Francisco de Zurbarán, Saint Francis in Meditation, 1635-1639, oil on canvas, National Gallery, London
‘Not a single one of these professors, who are capable of making very valuable contributions in the special fields of chemistry, history or physics, can be trusted one iota when it comes to philosophy. Why? For the same reason that not a single professor of political economy, who may be capable of very valuable contributions in the field of factual and specialised investigations, can be trusted one iota when it comes to the general theory of political economy. For in modern society the latter is as much a partisan science as is epistemology. Taken as a whole, the professors of economics are nothing but learned salesmen of the capitalist class, while the professors of philosophy are learned salesmen of the theologians.
The task of Marxists in both cases is to be able to master and refashion the achievements of these “salesmen” (for instance, you will not make the slightest progress in the investigation of new economic phenomena without making use of the works of these salesmen) and to be able to lop off their reactionary tendency, to pursue our own line and to combat the whole line of the forces and classes hostile to us. And this is just what our Machists were unable to do; they slavishly follow the lead of the reactionary professorial philosophy. “Perhaps we have gone astray, but we are seeking,” wrote Lunacharsky in the name of the authors of the Studies. The trouble is that it is not you who are seeking, but you who are being sought! You do not go with your, i.e., Marxist (for you want to be Marxists), standpoint to every change in the bourgeois philosophical fashion; the fashion comes to you, foists upon you its new falsifications adapted to the idealist taste, one day à la Ostwald, the next day à la Mach, and the day after à la Poincaré.
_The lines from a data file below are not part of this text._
(* ===== verification/ParserExp.v ===== *)
(** * The parser, part 2: expressions and statements

    The functions of numeric.go, string.go, bool.go, func.go and parser.go
    that read expressions and statements.  They are mutually recursive; a
    function that is called again before it returned is taken from the record
    [knot], and [parser_knot] ties the functions together with fuel.  A knot
    call comes after at least one token was read. *)
From S2P Require Import Prelude Lexer Ast ParserTypes.
#[local] Open Scope Z_scope.
#[local] Open Scope parser_scope.

Record knot := mk_knot {
  k_exp : LM ExpNode;
  k_allexp : LM ExpNode;
  k_boolean : PM ExpNode;
  k_boolexp : PM ExpNode;
  k_callFunc : LM ExpNode;
  k_ifstatement : PM Node;
  k_statementBlock : PM Node }.

Definition strExp : PM ExpNode := str ←? scan_type TYPE_STR; ret_ok (StringNode str).
Definition nilExp : PM ExpNode := _ ←? scan_type TYPE_RES_NIL; ret_ok NilNode.

(** The value of a number token; [None] is the panic of a malformed one. *)
Definition number_value (code : Z) (t1 : text) : option Value :=
  if code =? TYPE_FLOAT then
    if ParseFloat t1 false then Some (FloatVal false t1)
    else if ParseFloat t1 true then Some (FloatVal true t1) else None
  else '(i, tp) ← ParseInt t1; Some (IntVal tp i).

Section exp.
Context (p : Parser) (K : knot).

(** ** Variables *)

Fixpoint idx_loop (fuel : nat) (idxs : list ExpNode) : PM (list ExpNode) :=
  match fuel with
  | O => no_fuel
  | S fuel =>
    on_err (scan_type TYPE_LSB)
      (λ _, e ← k_allexp K; _ ←? scan_type TYPE_RSB; idx_loop fuel (idxs ++ [e]))
      (λ _, ret_ok idxs)
  end.
(** A block without its [Next]. *)
Definition varBlock : PM (text * list ExpNode * nat) :=
  pos ← GetPos;
  t ←? scan_type TYPE_VAR;
  fuel ← lex_fuel; idxs ←? idx_loop fuel [];
  ret_ok (t, idxs, pos).

(** [curr.Next, err = p.varBlock(); curr = curr.Next] *)
Fixpoint chain_loop (fuel : nat) (blocks : list (text * list ExpNode * nat)) :
    PM (list (text * list ExpNode * nat)) :=
  match fuel with
  | O => no_fuel
  | S fuel =>
    on_err (scan_type TYPE_DOT)
      (λ _, b ←? varBlock; chain_loop fuel (blocks ++ [b]))
      (λ _, ret_ok blocks)
  end.
Fixpoint link (blocks : list (text * list ExpNode * nat)) : option VarBlockNode :=
  match blocks with
  | [] => None
  | (t, idxs, pos) :: bs => Some (mk_VarBlockNode t idxs (link bs) pos)
  end.
Definition varChain : PM ExpNode :=
  '(t, idxs, pos) ←? varBlock;
  let t := default t (map_get t (imp p)) in
  fuel ← lex_fuel; bs ←? chain_loop fuel [];
  ret_ok (VarExp (mk_VarBlockNode t idxs (link bs) pos)).

(** ** Calls *)

Fixpoint call_params_loop (fuel : nat) (params : list ExpNode) : LM (list ExpNode) :=
  match fuel with
  | O => no_fuel
  | S fuel =>
    on_err (scan_type TYPE_RP) (λ _, mret params) (λ e,
      if is_eos e then panic else
      _ ←! scan_type TYPE_COMMA;
      e ← k_allexp K; call_params_loop fuel (params ++ [e]))
  end.
Fixpoint call_next_loop (fuel : nat) (next : option ExpNode) : LM (option ExpNode) :=
  match fuel with
  | O => no_fuel
  | S fuel =>
    on_err (scan_type TYPE_DOT)
      (λ _, inner ← on_err (runWithCatchExp (k_callFunc K)) mret
              (λ _, n ←! varChain; mret n);
            call_next_loop fuel (Some inner))
      (λ _, mret next)
  end.
Definition callFunc : LM ExpNode :=
  fnnode ←! runWithCatch2Exp varChain;
  generics ← opt_generics (allTypes p);
  _ ←! scan_type TYPE_LP;
  params ← on_err (scan_type TYPE_RP) (λ _, mret []) (λ e,
    if is_eos e then panic else
    a ← k_allexp K; fuel ← lex_fuel; call_params_loop fuel [a]);
  fuel ← lex_fuel; next ← call_next_loop fuel None;
  mret (CallFuncNode params fnnode next generics).

(** ** Initialisers *)

Fixpoint array_vals_loop (fuel : nat) (vals : list ExpNode) : PM (list ExpNode) :=
  match fuel with
  | O => no_fuel
  | S fuel =>
    on_err (scan_type TYPE_RB) (λ _, ret_ok vals) (λ _,
    on_err (scan_type TYPE_NL) (λ _, array_vals_loop fuel vals) (λ _,
      e ← k_allexp K;
      on_err (scan_type TYPE_COMMA)
        (λ _, array_vals_loop fuel (vals ++ [e]))
        (λ _, _ ←? scan_type TYPE_RB; ret_ok (vals ++ [e]))))
  end.
Definition arrayInit : PM ExpNode :=
  tp ←? arrayTypes (allTypes p);
  _ ←? scan_type TYPE_LB;
  fuel ← lex_fuel; vals ←? array_vals_loop fuel [];
  ret_ok (ArrayInitNode tp vals).

(** A name never contains a point, so the test for one never fires; it is
    kept as in the code. *)
Fixpoint struct_vals_loop (fuel : nat) (fields : list (text * ExpNode)) : PM (list (text * ExpNode)) :=
  match fuel with
  | O => no_fuel
  | S fuel =>
    on_err (scan_type TYPE_RB) (λ _, ret_ok fields) (λ _,
    on_err (scan_type TYPE_VAR)
      (λ t,
        if existsb (Z.eqb (ch ".")) t then panic else
        _ ←? scan_type TYPE_COLON;
        e ← k_allexp K;
        on_err (scan_type TYPE_COMMA)
          (λ _, struct_vals_loop fuel (map_set t e fields))
          (λ _, _ ←? scan_type TYPE_RB; ret_ok (map_set t e fields)))
      (λ _, _ ← empty; struct_vals_loop fuel fields))
  end.
Definition structInit : PM ExpNode :=
  tp ←? allTypes p;
  _ ←? scan_type TYPE_LB;
  fuel ← lex_fuel; fields ←? struct_vals_loop fuel [];
  ret_ok (StructInitNode tp fields).

Definition takePtrExp : PM ExpNode :=
  _ ←? scan_type TYPE_ESP;
  node ←? first_of (runWithCatch2Exp arrayInit)
    [runWithCatch2Exp structInit; runWithCatch2Exp varChain];
  ret_ok (TakePtrNode node).
(** The deferred function drops the node of level 0. *)
Definition takeValExp : PM ExpNode :=
  fuel ← lex_fuel; level ← scan_stars fuel 0;
  node ←? first_of (runWithCatch2Exp arrayInit)
    [runWithCatch2Exp structInit; runWithCatchExp callFunc; runWithCatch2Exp varChain];
  ret_ok (if (level =? 0)%nat then node else TakeValNode level node).

(** ** Arithmetic *)

Definition number : LM ExpNode :=
  on_err (runWithCatch2Exp strExp) mret (λ _,
    c ← SetCheckpoint;
    on_err (runWithCatch2Exp takeValExp) mret (λ _,
      '(code, t1, eos) ← Scan;
      if (eos : bool) then panic
      else if (code =? TYPE_FLOAT) || (code =? TYPE_INT) then
        match number_value code t1 with Some v => mret (NumNode v) | None => panic end
      else
        GobackTo c;;
        _ ←! scan_type TYPE_LP;
        i ← k_exp K;
        _ ←! scan_type TYPE_RP;
        mret i)).

Definition symbol : LM ExpNode :=
  c ← SetCheckpoint;
  '(code, _, eos) ← Scan;
  if (eos : bool) then panic
  else if (code =? TYPE_PLUS) || (code =? TYPE_SUB) then n ← number; mret (UnaryNode code n)
  else GobackTo c;; number.

(** [ops] is the condition of the loops of factor, addedFactor and exp: the
    end of the input is excluded for their first operator only. *)
Fixpoint binary_loop (fuel : nat) (ops : bool → Z → bool) (operand : LM ExpNode) (a : ExpNode) : LM ExpNode :=
  match fuel with
  | O => no_fuel
  | S fuel =>
    c ← SetCheckpoint;
    '(code, _, eos) ← Scan;
    if ops eos code then b ← operand; binary_loop fuel ops operand (BinNode code a b)
    else if (eos : bool) then mret a else GobackTo c;; mret a
  end.
Definition binary (ops : bool → Z → bool) (operand : LM ExpNode) : LM ExpNode :=
  a ← operand; fuel ← lex_fuel; binary_loop fuel ops operand a.
Definition factor_ops (eos : bool) (code : Z) : bool :=
  (negb eos && (code =? TYPE_DIV)) || (code =? TYPE_MUL) || (code =? TYPE_PS).
Definition added_ops (eos : bool) (code : Z) : bool :=
  (negb eos && (code =? TYPE_PLUS)) || (code =? TYPE_SUB).
Definition shift_ops (eos : bool) (code : Z) : bool :=
  (negb eos && (code =? TYPE_SHL)) || (code =? TYPE_SHR).
Definition factor : LM ExpNode := binary factor_ops symbol.
Definition addedFactor : LM ExpNode := binary added_ops factor.
Definition exp : LM ExpNode := binary shift_ops addedFactor.

(** ** Booleans *)

Definition boolean : PM ExpNode := restoring (
  on_err (scan_type TYPE_RES_TRUE) (λ _, ret_ok (BoolConstNode true)) (λ _,
  on_err (scan_type TYPE_RES_FALSE) (λ _, ret_ok (BoolConstNode false)) (λ _,
  on_err (runWithCatchExp exp) ret_ok (λ _,
  on_err nilExp ret_ok (λ _,
    '(code, _, eos) ← Scan;
    if (eos : bool) then ret_err (ELex ErrEOS)
    else if code =? TYPE_NOT then node ←? k_boolean K; ret_ok (NotNode node)
    else if code =? TYPE_LP then
      node ←? k_boolexp K; _ ←? scan_type TYPE_RP; ret_ok node
    else ret_err EOther))))).

Definition compare_op (code : Z) : bool :=
  existsb (Z.eqb code) [TYPE_EQ; TYPE_NEQ; TYPE_LG; TYPE_SM; TYPE_LEQ; TYPE_SEQ].
Fixpoint compare_loop (fuel : nat) (node : ExpNode) : PM ExpNode :=
  match fuel with
  | O => no_fuel
  | S fuel =>
    check ← SetCheckpoint;
    '(code, _, eos) ← Scan;
    if (eos : bool) then ret_err (ELex ErrEOS)
    else if compare_op code then
      right ←? runWithCatch2Exp boolean; compare_loop fuel (CompareNode code node right)
    else GobackTo check;; ret_ok node
  end.
Definition compare : PM ExpNode := restoring (
  node ←? runWithCatch2Exp boolean;
  fuel ← lex_fuel; compare_loop fuel node).

Definition bit_op (code : Z) : bool := existsb (Z.eqb code) [TYPE_BIT_OR; TYPE_ESP; TYPE_BIT_XOR].
Fixpoint bit_loop (fuel : nat) (node : ExpNode) : PM ExpNode :=
  match fuel with
  | O => no_fuel
  | S fuel =>
    check ← SetCheckpoint;
    '(code, _, eos) ← Scan;
    if (eos : bool) then ret_ok node
    else if bit_op code then
      right ←? compare; bit_loop fuel (BinNode code node right)
    else GobackTo check;; ret_ok node
  end.
Definition bitOp : PM ExpNode := restoring (
  node ←? compare; fuel ← lex_fuel; bit_loop fuel node).

Definition boolexp : PM ExpNode := restoring (
  node ←? bitOp;
  cp ← SetCheckpoint;
  '(co, _, eos) ← Scan;
  if (eos : bool) then ret_err (ELex ErrEOS)
  else if (co =? TYPE_AND) || (co =? TYPE_OR) then
    right ←? compare; ret_ok (BoolExpNode co node right)
  else GobackTo cp;; ret_ok node).

(** ** Any expression *)

Definition inlineFunc : PM ExpNode :=
  fntp ←? funcTypes (allTypes p);
  async ← on_err (scan_type TYPE_RES_ASYNC) (λ _, mret true) (λ _, mret false);
  body ←? runWithCatch2 (k_statementBlock K);
  ret_ok (InlineFuncNode fntp body async).

Definition allexp : LM ExpNode :=
  on_err (scan_type TYPE_RES_AWAIT) (λ _, e ← k_allexp K; mret (AwaitNode e)) (λ _,
  on_err (runWithCatch2Exp takePtrExp) mret (λ _,
  on_err (runWithCatch2Exp inlineFunc) mret (λ _,
  n ←! boolexp; mret n))).

(** ** Statements *)

Definition assign : PM Node := restoring (
  fuel ← lex_fuel; level ← scan_stars fuel 0;
  node ←? runWithCatch2Exp varChain;
  _ ←? scan_type TYPE_ASSIGN;
  r ← allexp;
  ret_ok (ExpSt (BinNode TYPE_ASSIGN (TakeValNode level node) r))).

(** The deferred function reads the end of the line after a success. *)
Definition define : PM Node :=
  n ←? restoring (
    _ ←? scan_type TYPE_RES_VAR;
    id ←? scan_type TYPE_VAR;
    tp ←! allTypes p;
    ret_ok (DefineNode id tp));
  _ ← empty; ret_ok n.

Definition defineAndAssign : PM Node := restoring (
  id ←? on_err (scan_type TYPE_RES_VAR)
    (λ _, id ←? scan_type TYPE_VAR; _ ←? scan_type TYPE_ASSIGN; ret_ok id)
    (λ _, id ←? scan_type TYPE_VAR; _ ←? scan_type TYPE_DEAS; ret_ok id);
  val ← allexp;
  ret_ok (DefAndAssignNode val id)).

Definition breakST : PM Node := _ ←? scan_type TYPE_RES_BR; _ ← empty; ret_ok BreakNode.
Definition continueST : PM Node := _ ←? scan_type TYPE_RES_CO; _ ← empty; ret_ok ContinueNode.
Definition returnST : PM Node :=
  _ ←? scan_type TYPE_RES_RET;
  on_err (runWithCatch empty) (λ _, ret_ok (RetNode None)) (λ _,
  e ← allexp; ret_ok (RetNode (Some e))).
Definition yield : PM Node :=
  _ ←? scan_type TYPE_RES_YIELD;
  e ← on_err (runWithCatchExp allexp) (λ e, mret (Some e)) (λ _, mret None);
  _ ← empty; ret_ok (YieldNode e).

Definition ifstatement : PM Node :=
  _ ←? scan_type TYPE_RES_IF;
  be ←? boolexp;
  statements ←? k_statementBlock K;
  on_err (scan_type TYPE_RES_EL)
    (λ _,
      elst ←? first_of (k_ifstatement K) [k_statementBlock K];
      ret_ok (IfElseNode be statements elst))
    (λ _, ret_ok (IfNode be statements)).

(** [x, _ := m] *)
Definition ignore_err {A} (m : PM A) : LM (option A) := on_err m (λ x, mret (Some x)) (λ _, mret None).

Definition forloop : PM Node :=
  _ ←? scan_type TYPE_RES_FOR;
  def ← on_err (runWithCatch2 defineAndAssign) (λ n, mret (Some n)) (λ _,
        ignore_err (runWithCatch2 assign));
  on_err (scan_type TYPE_SEMI)
    (λ _,
      b ← ignore_err boolexp;
      _ ←? scan_type TYPE_SEMI;
      a ← ignore_err assign;
      st ←? k_statementBlock K;
      ret_ok (ForNode b def a st))
    (λ _, st ←? k_statementBlock K; ret_ok (ForNode None def None st)).

(** A statement that cannot be parsed becomes an [ErrSTNode] with the text up
    to the end of the line; [rune_cap] as in [SkipLn]. *)
Definition err_statement (rune_cap : nat → nat) (ch1 : nat) : LM Node :=
  GobackTo ch1;;
  '(src, ln) ← SkipLn rune_cap;
  mret (ErrSTNode ln src).
Definition statement_body (rune_cap : nat → nat) (ch1 : nat) : LM Node :=
  on_err (scan_type TYPE_RES_AWAIT) (λ _, e ← allexp; mret (ExpSt (AwaitNode e))) (λ _,
  on_err (first_of (runWithCatch2 continueST)
      [runWithCatch2 breakST; runWithCatch2 yield; runWithCatch2 forloop;
       runWithCatch2 defineAndAssign; runWithCatch2 ifstatement; runWithCatch2 assign;
       runWithCatch2 define; runWithCatch2 returnST]) mret (λ _,
    c0 ← SetCheckpoint;
    '(c, _, _) ← Scan;
    if c =? TYPE_VAR then GobackTo c0;; cf ← callFunc; _ ← empty; mret (ExpSt cf)
    else if c =? TYPE_NL then GobackTo c0;; empty
    else err_statement rune_cap ch1)).
Definition statement (rune_cap : nat → nat) : LM Node :=
  ch1 ← SetCheckpoint;
  recovering (statement_body rune_cap ch1) (err_statement rune_cap ch1).

Fixpoint statement_loop (rune_cap : nat → nat) (fuel : nat) (children : list Node) : LM (list Node) :=
  match fuel with
  | O => no_fuel
  | S fuel =>
    n ← statement rune_cap;
    '(c, _, _) ← PeekToken;
    if c =? TYPE_RB then mret (children ++ [n]) else statement_loop rune_cap fuel (children ++ [n])
  end.
Definition statementList (rune_cap : nat → nat) : LM Node :=
  fuel ← lex_fuel; ch ← statement_loop rune_cap fuel []; mret (SLNode ch).
Definition statementBlock (rune_cap : nat → nat) : PM Node :=
  _ ←? scan_type TYPE_LB;
  n ← statementList rune_cap;
  _ ←? scan_type TYPE_RB;
  ret_ok n.
End exp.

(** ** The knot *)
Section parser.
Context (p : Parser) (rune_cap : nat → nat).

Definition no_knot : knot :=
  mk_knot no_fuel no_fuel no_fuel no_fuel no_fuel no_fuel no_fuel.
Definition tie (K : knot) : knot := {|
  k_exp := exp p K; k_allexp := allexp p K; k_boolean := boolean p K; k_boolexp := boolexp p K;
  k_callFunc := callFunc p K; k_ifstatement := ifstatement p K;
  k_statementBlock := statementBlock p K rune_cap |}.
Fixpoint parser_knot (fuel : nat) : knot :=
  match fuel with O => no_knot | S fuel => tie (parser_knot fuel) end.

Definition parse_allexp : LM ExpNode := fuel ← lex_fuel; allexp p (parser_knot fuel).
Definition parse_statement : LM Node := fuel ← lex_fuel; statement p (parser_knot fuel) rune_cap.
Definition parse_statementBlock : PM Node :=
  fuel ← lex_fuel; statementBlock p (parser_knot fuel) rune_cap.
End parser.

Example parse_example :
  parse_allexp (mk_parser [] []) id (SetInput (runes_of "a . b [ i + 1 ] * ( 2 - f ( x , 3 ) ) == y ;")) =
  Ret (CompareNode TYPE_EQ
    (BinNode TYPE_MUL
      (VarExp (mk_VarBlockNode (runes_of "a") []
        (Some (mk_VarBlockNode (runes_of "b")
          [BinNode TYPE_PLUS (VarExp (mk_VarBlockNode (runes_of "i") [] None 7)) (NumNode (IntVal 8 1))] None 3)) 0))
      (BinNode TYPE_SUB (NumNode (IntVal 8 2))
        (CallFuncNode [VarExp (mk_VarBlockNode (runes_of "x") [] None 27); NumNode (IntVal 8 3)]
          (VarExp (mk_VarBlockNode (runes_of "f") [] None 23)) None [])))
    (VarExp (mk_VarBlockNode (runes_of "y") [] None 40)))
   (mk_lexer (runes_of "a . b [ i + 1 ] * ( 2 - f ( x , 3 ) ) == y ;") 42).
Proof. vm_compute. reflexivity. Qed.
These silly “theoretical” devices (“energetics”, “elements”, “introjections”, etc.) in which you so naïvely believe are confined to a narrow and tiny school, while the ideological and social tendency of these devices is immediately spotted by the Wards, the neo-criticists, the immanentists, the Lopatins and the pragmatists, and it serves their purposes. The infatuation for empirio-criticism and “physical” idealism passes as rapidly as the infatuation for Neo-Kantianism and “physiological” idealism; but fideism takes advantage of every such infatuation and modifies its devices in a thousand ways for the benefit of philosophical idealism.’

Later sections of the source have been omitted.